That said, the Conservative Party’s 2019 manifesto included a pledge not to increase VAT, income tax or NI, so a major hike in NI seems unlikely for now.
How does National Insurance work?
The type of NI you pay will depend on your employment status, and whether you want to make any voluntary contributions.
Class 1 NICs are paid by employees who earn more than £183 a week in 2020/21. This is due to increase slightly to £184 a week in 2021/22. You stop paying these when you reach your state pension age.
Class 1A or 1B NICs are paid by employers on expenses or benefits they give to their employees at a rate of 13.8%.
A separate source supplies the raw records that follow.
(* ===== verification/TcgSimOp.v ===== *)
(** An operation by constraints through [tcg_reg_alloc_op]: the allocator finds
    a register for every operand, and the instructions it emits do what the
    operation does. *)
From Stdlib Require Import ZArith Lia Bool.
From stdpp Require Import base numbers list sets.
From S2P Require Import Prelude HostUtils TcgOp TcgOpt TcgRing TcgArith TcgSem TcgBits TcgSound TcgStep TcgProg TcgShape TcgLive TcgReg TcgHost TcgMeaning TcgPlace TcgMove TcgAlloc TcgSim.
Local Open Scope Z_scope.

Module TcgSimOp.
Import Tcg TcgOpt TcgRing TcgArith TcgSem TcgSound TcgStep TcgProg TcgShape TcgLive TcgReg TcgHost TcgMeaning TcgPlace TcgMove TcgAlloc TcgSim.

Section sim.
Context (s : TCGContext) (tgt : Target) (T : Z -> TCGTemp).
Notation valid := (valid s).
Notation is_global := (is_global s).
Notation carried := (carried s).
Notation fixed := (fixed s T).
Notation reserved := (reserved tgt).
Notation wf := (wf s tgt T).
Notation inv := (inv s tgt T).
Notation covers := (covers tgt).
Notation readable := (readable s T).
Notation extends := (extends s T).
Notation clobbered := (clobbered tgt).
Hypothesis (HL : layout_ok s tgt T).
Context {W : Type} (host : Host W) (junk : hstate W -> hstate W).
Notation moved := (moved s tgt T host junk).
Notation walked := (walked s tgt T host junk).
Notation shifted := (TcgMove.shifted (W := W) s tgt T).
Notation delivers := (delivers s tgt T host junk).
Notation rel := (TcgPlace.rel (W := W) s tgt T).
Notation in_slot := (TcgPlace.in_slot (W := W) s).
Notation hexecs := (hexecs s tgt T host junk).
Notation bases_apart := (bases_apart s tgt T).
Notation outcome_ok := (outcome_ok s tgt T).
Lemma call_entry func c A A5 A6 es es6 :
  host_ok host -> helpers_keep_fixed -> at_call l st2 before D K func c A A5 es ->
  results_ok l 0 gone (settle_all outs da sa (seq 0 (length outs)) gone) (rev_append outs D) (without outs K) A5 A6 es6 outs [] ->
  entry_ok (mkOp op_call l) before after D K (outs ++ D) (without outs K) A A6
    (es ++ HCall (call_flags l) (map (type s) (call_ins l)) (call_regs l) (length outs) func c :: es6).
Proof.
  intros Hh Hfix [I5 X5 Hfree S5] [I6 X6 S6].
  assert (shifted (settle_all outs da sa (seq 0 (length outs)) gone) after (rev_append outs D) (without outs K) (outs ++ D) (without outs K) A6 A6) as HSf.
  { pose proof (pointwise_shifted s tgt T (W := W) _ after _ _ A6 I6 (fun t _ => call_settled t)) as HS.
    eapply (shifted_trans s tgt T); [exact HS|]. apply fewer_shifted; [apply HS| |done].
    intros t Ht. rewrite rev_append_rev. apply elem_of_app. apply elem_of_app in Ht as [Ht|Ht]; [left|by right].
    apply list_elem_of_In, in_rev. rewrite rev_involutive. by apply list_elem_of_In. }
  destruct (results_start A5 I5 Hfree) as [HS _].
  split; [apply HSf|by apply (extends_trans s T A A5)|]. intros E B k m h HE HX HB Hr Hw.
  assert (extends A5 E) as HX5 by (by apply (extends_trans s T A5 A6)).
  destruct (S5 E B (regs m) h HE HX5 HB Hr) as (h5 & E5 & R5 & W5 & V5). rewrite <- W5 in Hw.
  pose proof (call_effect_ok l after st2 before da sa D K A5 HR HC Hh Hfix I5 Hfree E B m h5 HE HB R5 Hw k func c V5) as He.
  rewrite (hexecs_then s tgt T host junk es h h5) by done. cbn [TcgHost.hexecs].
  destruct (exec_op s host k (mkOp op_call l) m) as [m1|lb m1|m1|];
    destruct (hexec s tgt T host junk (HCall _ _ _ _ func c) h5) as [h1|lb1 h1|h1|]; try done.
  destruct He as (W1 & R1 & Hdel).
  assert (rel E B outs gone A5 (regs m1) h1) as R1' by (by apply (sh_rel _ _ _ _ _ _ _ _ _ _ _ HS)).
  destruct (S6 E B (regs m1) h1 HE HX HB R1') as (h6 & E6 & R6 & W6 & _).
  { intros j Hj. apply Hdel. lia. }
  cbn [TcgSim.outcome_ok]. rewrite E6. split; [congruence|]. by apply (sh_rel _ _ _ _ _ _ _ _ _ _ _ HSf).
Qed.
End entry.

(** A callee that may write the globals leaves none of them a constant. *)
Definition call_constants (l : list Z) (K : list Z) : list Z :=
  if writes_globals (call_flags l) then filter (fun t => ~ is_global t) K else K.

Lemma at_call_constants l after st2 before da sa D K func c A A' es :
  call_case l after st2 before da sa D -> at_call l st2 before D K func c A A' es ->
  at_call l st2 before D (call_constants l K) func c A A' es.
Proof.
  intros HC [HI ? ? ?]. split; try done. unfold call_constants. destruct (writes_globals (call_flags l)) eqn:Ew; [|done].
  split; [apply HI|]. intros t Vt Ft. destruct (inv_tok _ _ _ _ _ _ _ HI t Vt Ft) as [H1 H2 H3 H4 H5]. split; try done.
  intros Ec. apply list_elem_of_filter. split; [|by apply H5]. intros Gt.
  pose proof (H1 (cc_writes _ _ _ _ _ _ _ HC Ew t Gt)) as E. rewrite Ec in E. unfold dead_type in E. by destruct (_ || _).
Qed.

Theorem tcg_reg_alloc_call_ok l after st2 before da sa D K A :
  host_ok host -> helpers_keep_fixed -> nb_temps s <= TCG_MAX_TEMPS -> call_ready -> call_case l after st2 before da sa D ->
  inv before D K A ->
  runs (tcg_reg_alloc_call s tgt l da sa) A
    (fun _ A' es => entry_ok (mkOp op_call l) before after D K (call_outs l ++ D) (without (call_outs l) (call_constants l K)) A A' es).
Proof.
  intros Hh Hfix Hm HR HC HI. unfold tcg_reg_alloc_call. cbv zeta. fold (call_params l) (call_regs l).
  apply runs_bind. apply (runs_mono _ _ (fun _ A' es => A' = A /\ es = [])).
  { apply runs_when; intros Hs; [|done]. apply Z.ltb_lt in Hs. pose proof (cc_stack _ _ _ _ _ _ _ HC). lia. }
  intros _ A0 es0 [-> ->].
  apply (runs_assoc (stack_args s tgt (TCG_TARGET_CALL_STACK_OFFSET tgt) (drop (call_regs l) (call_params l)))).
  apply runs_assoc. apply runs_bind.
  refine (runs_mono _ _ _ _ (arguments_ok l after st2 before da sa D K HR HC Hm A HI) _). intros r A3 es3 (x & c & R' & -> & HP).
  apply (runs_assoc (kill_dead _ _ _ _)). apply runs_bind. apply (saved_ok l after st2 before da sa D K HR HC x c A A3 es3); [done|].
  intros A5 es5 HA0. pose proof (at_call_constants l after st2 before da sa D K x c A A5 _ HC HA0) as HA. pose proof (globals_saved l after st2 before da sa D (call_constants l K) HC x c A A5 _ HA) as Hg.
  apply runs_bind. exists tt, A5, []. split; [exact Hg|]. apply runs_bind, runs_emit.
  destruct (results_start l after st2 before da sa D (call_constants l K) HR HC A5 (ac_inv _ _ _ _ _ _ _ _ _ _ HA) (ac_free _ _ _ _ _ _ _ _ _ _ HA)) as [HS Hwt].
  refine (runs_mono _ _ _ _ (call_outputs_ok l da sa HR (cc_nodup _ _ _ _ _ _ _ HC) (cc_results _ _ _ _ _ _ _ HC)
    (cc_out _ _ _ _ _ _ _ HC) 0 (length (call_outs l)) (outs_gone (call_outs l) after) D (call_constants l K) A5 eq_refl (sh_inv _ _ _ _ _ _ _ _ _ _ _ HS) Hwt _) _).
  { intros j Hj Hs. apply (call_synced l after st2 before da sa D HC j); [lia|done]. }
  intros _ A6 es6 HO. rewrite !app_nil_l, (app_assoc es3).
  destruct (call_entry l after st2 before da sa D (call_constants l K) HR HC x c A A5 A6 (es3 ++ es5) es6 Hh Hfix HA HO). by split.
Qed.
End sim.
End TcgSimCall.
Class 2 NICs are paid by self-employed people with profits above the small profits threshold, which is £6,475 a year in 2020/21, and will rise to £6,515 in 2021/22. They can also be made voluntarily below this level. You stop paying these when you reach state pension age.
Class 3 NICs are voluntary contributions, which you can pay to fill gaps in your NI record so you have access to certain state benefits.
Finally, class 4 NICs are paid by self-employed people with profits of £9,501 or more a year. You stop paying these from 6 April after you reach state pension age.
If you are self-employed, you’ll need to pay class 2 and 4 NICs on your business’s profits.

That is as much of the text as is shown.